The Spotlight is on:


Campbell Soup Company: Company Profile

  • Campbell’s Purpose: “Real food that matters for life’s moments.”
  • Campbell makes a range of high-quality soups and simple meals, beverages, snacks and packaged fresh foods.
  • Since 1869, people have trusted Campbell to provide authentic, flavorful and readily available foods and beverages that connect them to each other, to warm memories and to what’s important today.
  • Led by its iconic Campbell’s brand, the company’s portfolio includes Pepperidge Farm, Bolthouse FarmsArnott’s, V8SwansonPacePrego, PlumRoyal DanskKjeldsens and Garden Fresh Gourmet. 
  • Campbell has a long heritage of giving back and acting as a good steward of the planet’s natural resources.
  • The company is a member of the Standard & Poor’s 500 and the Dow Jones Sustainability Indexes.

A Q&A with Campbell’s Vice President – Public Affairs and Corporate Responsibility, Dave Stangis:

Q: How long has Campbell been active in the food waste reduction effort? 

A: Campbell has a long history of reducing and recycling waste. For many years, the company has had formal strategies to divert food waste from landfill through donation, animal feed and compost.

Q: What strides have you made since you embarked on this journey? 

A: Over time, our practices have evolved to include using food waste to generate energy and the development of a unique partnership to utilize food waste to create revenue for a local food bank.

At our largest manufacturing facility, located in Napoleon, OH, Campbell partnered with a third party provider to build a biodigester that collects organic waste to generate renewable energy. At our World Headquarters in Camden, NJ, we have worked with the Food Bank of South Jersey for the past four years to manufacture and distribute Just Peachy Salsa to local retailers. The salsa is made from peaches that would otherwise be sent to landfill due to bruising or being undersized. All proceeds generated from the sale of the salsa benefit the Food Bank and their nine hunger relief programs. This project has generated approximately $250,000 since its inception. These are just a couple examples of how our strategies to reduce food waste inside and outside our operations have evolved over the years.

Q: Are there any new initiatives underway? 

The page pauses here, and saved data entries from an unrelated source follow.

(** [clean_text(text)] for a [str] or [None]. *)
Definition clean_text (text : option str) : option str :=
  match text with
  | Some (c :: cs) =>
      let text := c :: cs in
      let text := replace_char en_dash hyphen text in
      let text := replace_char em_dash hyphen text in
      Some (List.filter printable text)
  | falsy => falsy
  end.

End Text.

(** ** get_restaurants.py *)

Module GetRestaurants.
Import Text.

(** Text that comes from Google is a [str] of code points; the category
    names and the other literals of the source are ASCII, and [codes] gives
    their code points. *)
Definition codes (s : string) : str :=
  (fun c => N.of_nat (nat_of_ascii c)) <$> String.list_ascii_of_string s.

(** *** constants.py: the keyword lists *)

Definition CATEGORY_DICT : list (string * list str) :=
  [ ("halal", codes <$> ["halal"; "muslim-friendly"; "muslim"; "halal-certified";
                         "shariah-compliant"]);
    ("vegetarian", codes <$> ["vege"; "vegetarian"; "vegan"; "vegetarian-friendly";
                              "vegetarian option"; "meat-free"]);
    ("vegan", codes <$> ["vegan"; "plant-based"; "vegan-friendly"; "cruelty-free";
                         "dairy-free"]);
    ("beef-free", codes <$> ["beef-free"; "no beef"; "without beef"; "beefless"]);
    ("chinese", codes <$> ["chinese"; "szechuan"; "dim sum"; "cantonese"; "dumplings";
                           "fried rice"; "chicken rice"; "charsiew"; "horfun"; "kopitiam";
                           "mala"]);
    ("malay", codes <$> ["nasi lemak"; "satay"; "rendang"; "keropok"; "nasi kerabu";
                         "roti jala"]);
    ("indian", codes <$> ["indian restaurant"; "khorma"; "masala"; "naan"; "briyani";
                          "tandoori"; "nasi kandar"]);
    ("korean", codes <$> ["korean"; "kimchi"; "bibimbap"; "bulgogi"; "tteokbokki";
                          "jajangmyeon"; "samgyeopsal"]);
    ("japanese", codes <$> ["japan"; "japanese"; "sushi"; "wasabi"; "udon"; "miso";
                            "shabu-shabu"; "bento"; "sukiya"; "takoyaki"; "onigiri"]);
    ("thai", codes <$> ["thai"; "pad thai"; "green curry"; "tom yum"; "som tam"; "satay";
                        "red curry"]);
    ("western", codes <$> ["western"; "steak"; "burger"; "pasta"; "pizza";
                           "fish n' chips"]);
    ("eastern", codes <$> ["eastern cuisine"; "middle eastern"; "falafel"; "shawarma";
                           "hummus"; "kebab"]);
    ("cafe", (codes "caf" ++ [0xE9%N])
             :: (codes <$> ["coffee shop"; "espresso"; "latte"; "pastry"; "bakery";
                            "barista"]));
    ("bar", codes <$> ["bar"; "pub"; "tavern"; "brewery"; "cocktail"]);
    ("buffet", codes <$> ["buffet"; "all-you-can-eat"; "unlimited food"; "buffet-style"]);
    ("fast-food", codes <$> ["fast food"; "drive-thru"; "mcdonald's"; "kfc"; "burger king";
                             "a&w"; "taco bell"; "subway"; "pizza hut"; "domino's";
                             "texas chicken"]) ].

Definition EXCLUDED_TYPES : list str :=
  codes <$> ["gas_station"; "lodging"; "convenience_store"; "car_repair"; "car_wash";
             "parking"].

(** *** What the code takes from outside *)

(** The [str] methods it calls. *)
Class Strings : Type := {
  lower : str -> str;
  upper : str -> str;
  split : str -> list str;
  strip : str -> str;
  isalnum : N -> bool
}.

(** [fuzzywuzzy.process.extractOne(query, choices)]: the best match and
    its score. *)
Class Fuzzy : Type := {
  extractOne : str -> list string -> string * Z
}.
(** C5, amended.  For every accepted pattern and every render that returns,
    the line is the text of part 1, the message, the text of part 3 and a
    newline, where the text of a part that holds at least one token is its
    literal characters, in their order, around the values of its tokens, and
    the text of a part that holds no token is empty: such a part is skipped
    and its literal characters are not rendered. *)
Theorem literal_text_kept_around_tokens `{ResolverTable} (pattern : text) :
  renders_literal_text true pattern.
Proof.
  intros self fm p1 p3 items1 items3 timestamp thread_id logger_name logline_info args buffer
    out Hset Hsplit Ht1 Ht3 Hf.
  unfold _set_pattern in Hset. rewrite Hsplit in Hset. simpl in Hset.
  destruct (_parse_format_pattern pattern) as [[n1 n3]|]; [|done]. simpl in Hset.
  destruct (_make_formatter_helper n1 p1) as [h1|] eqn:Hm1; [|done]. simpl in Hset.
  destruct (_make_formatter_helper n3 p3) as [h3|] eqn:Hm3; [|done]. simpl in Hset.
  injection Hset as <-.
  unfold format, ebind, emodify in Hf. cbn [_pattern_formatter_helper_part_1
    _pattern_formatter_helper_part_3] in Hf.
  destruct (format_part h1 timestamp thread_id logger_name logline_info [])
    as [out1 [[]|e1]] eqn:Hp1; [|done].
  rewrite format_to_appends in Hf.
  destruct (fmt_format_to (message_format logline_info) args) as [message [[]|e2]] eqn:Hmsg;
    [|done]. simpl in Hf.
  rewrite format_part_appends in Hf.
  destruct (format_part h3 timestamp thread_id logger_name logline_info [])
    as [out3 [[]|e3]] eqn:Hp3; [|done]. simpl in Hf.
  injection Hf as <-. exists message. split; [done|].
  rewrite (format_part_output _ _ _ _ _ _ _ _ _ Hm1 Ht1 Hp1).
  rewrite (format_part_output _ _ _ _ _ _ _ _ _ Hm3 Ht3 Hp3).
  by rewrite <- !(assoc_L (++)).
Qed.

(** ** [LogRecord::clone] *)

Section CloneFacts.
Context `{FmtEngine} `{Backend}.

Lemma copy_LogRecord_eq (other : LogRecord) : copy_LogRecord other = other.
Proof. by destruct other. Qed.

Lemma dispatch_lookup heap record this registry storage thread_id obtain_active_handlers
    timestamp_callback w :
  heap !! record = Some this ->
  dispatch heap record registry storage thread_id obtain_active_handlers timestamp_callback w
  = backend_process registry this storage thread_id obtain_active_handlers timestamp_callback w.
Proof. intros Hl. unfold dispatch, deref, ebind. by rewrite Hl. Qed.

(** C8.  [clone] returns a record at an address of its own, holding the
    argument values and the [LoggerDetails] pointer of the original.  The
    two records share nothing: overwriting or destroying the original leaves
    the clone as it is, and dispatching the clone after the original has
    been destroyed gives, from every world, what dispatching the original
    gives. *)
Theorem clone_is_independent_copy (heap : gmap ptr LogRecord) (self : ptr) (this : LogRecord) :
  heap !! self = Some this ->
  exists p heap',
    clone heap self = Returns (p, heap') /\
    p <> self /\ heap !! p = None /\
    heap' !! self = Some this /\
    (exists copy, heap' !! p = Some copy /\
                  _fmt_args copy = _fmt_args this /\
                  _logger_details copy = _logger_details this /\
                  LogRecordMetadataT copy = LogRecordMetadataT this) /\
    (forall other, <[self := other]> heap' !! p = heap' !! p) /\
    (destroy heap' self !! self = None /\ destroy heap' self !! p = heap' !! p) /\
    (forall registry storage thread_id obtain_active_handlers timestamp_callback w,
       dispatch (destroy heap' self) p registry storage thread_id obtain_active_handlers
                timestamp_callback w
       = dispatch heap self registry storage thread_id obtain_active_handlers
                  timestamp_callback w).
Proof.
  intros Hself. unfold clone. rewrite Hself.
  set (p := fresh (dom heap)).
  assert (heap !! p = None) as Hfresh by (apply not_elem_of_dom, is_fresh).
  assert (p <> self) as Hne by congruence.
  exists p, (<[p := copy_LogRecord this]> heap).
  assert (destroy (<[p := copy_LogRecord this]> heap) self !! p = Some this) as Hclone.
  { unfold destroy. rewrite lookup_delete_ne by done.
    by rewrite lookup_insert_eq, copy_LogRecord_eq. }
  split_and!; try done.
  - by rewrite lookup_insert_ne.
  - exists this. by rewrite lookup_insert_eq, copy_LogRecord_eq.
  - intros other. by rewrite lookup_insert_ne.
  - unfold destroy. apply lookup_delete_eq.
  - unfold destroy. by rewrite lookup_delete_ne.
  - intros. by rewrite (dispatch_lookup _ _ this), (dispatch_lookup _ _ this).
Qed.

End CloneFacts.

(** ** The properties on concrete inputs *)





(** The date format of the object reaches the rendered line: the same
    pattern, compiled for two date formats, renders the same data in two
    ways. *)
Example date_format_reaches_render :
  @format brace_engine
     (clock_formatter "%(ascii_time) [%(thread)] %(message)"
        (with_date_members default_members (lit "%H:%M:%S") MilliSeconds GmtTime))
     3723004000000%Z (lit "t1") (lit "app") info_value [lit "42"] []
  = (lit "01:02:03004 [t1] value=42" ++ ["010"%char], Returns tt) /\
  @format brace_engine
     (clock_formatter "%(ascii_time) [%(thread)] %(message)"
        (with_date_members default_members (lit "%H.%M") NoPrecision GmtTime))
     3723004000000%Z (lit "t1") (lit "app") info_value [lit "42"] []
  = (lit "01.02 [t1] value=42" ++ ["010"%char], Returns tt).
Proof. split; by vm_compute. Qed.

A: We are always evaluating additional opportunities to move our food waste streams up the EPA Food Recovery Hierarchy – from compost and animal feed to donation and source reduction. A great example of source reduction can be found in our Bolthouse Farms operations. Their process is designed to make use of the entire carrot. From tip to greens, they make sure each inch of the carrot reaches its full potential. Carrots are juiced into fresh beverages, cut and peeled into Baby Carrots or carrot time savers like Chips and Matchstix. Even the leftover carrot tops are used as fertilizer in the fields.

Q: What is Campbell most proud of when it comes to your sustainability and food waste reduction program(s)? 

A: In addition to the innovative ways that Bolthouse Farms is using the entire carrot in its production processes, we are equally proud of the utilization of the whole tomato in our tomato operations in California. Unripe tomatoes, stems and other plant material during harvest are returned to the soil to improve soil health. At our manufacturing plants, stems and damaged fruit are sorted out and sent to nearby cattle farms for animal feed or to compost. Tomato peels and seeds become an ingredient for pet food. And finally, fruit that doesn’t match the size needed to make diced tomatoes is rerouted to another production line to make tomato concentrate. Every bit of the tomato is utilized so nothing goes to waste.

Q: How do you engage employees? 

A: Our employees on the plant floor are often the innovators who identify opportunities to reduce, reuse and recycle food waste. And as such, we are in the process of building a network to share these best practices across the company and further reduce our waste.

Q: What is your biggest takeaway or lesson learned since your engagement in this space?

A: Considering the variety in our product portfolio and manufacturing processes, we have to employ a customized approach to reduce food waste. What works well in one location, may not be the best strategy in another, but there are certainly best practices to share across the organization and we utilize national partners, like Feeding America, to create continuity in our approach.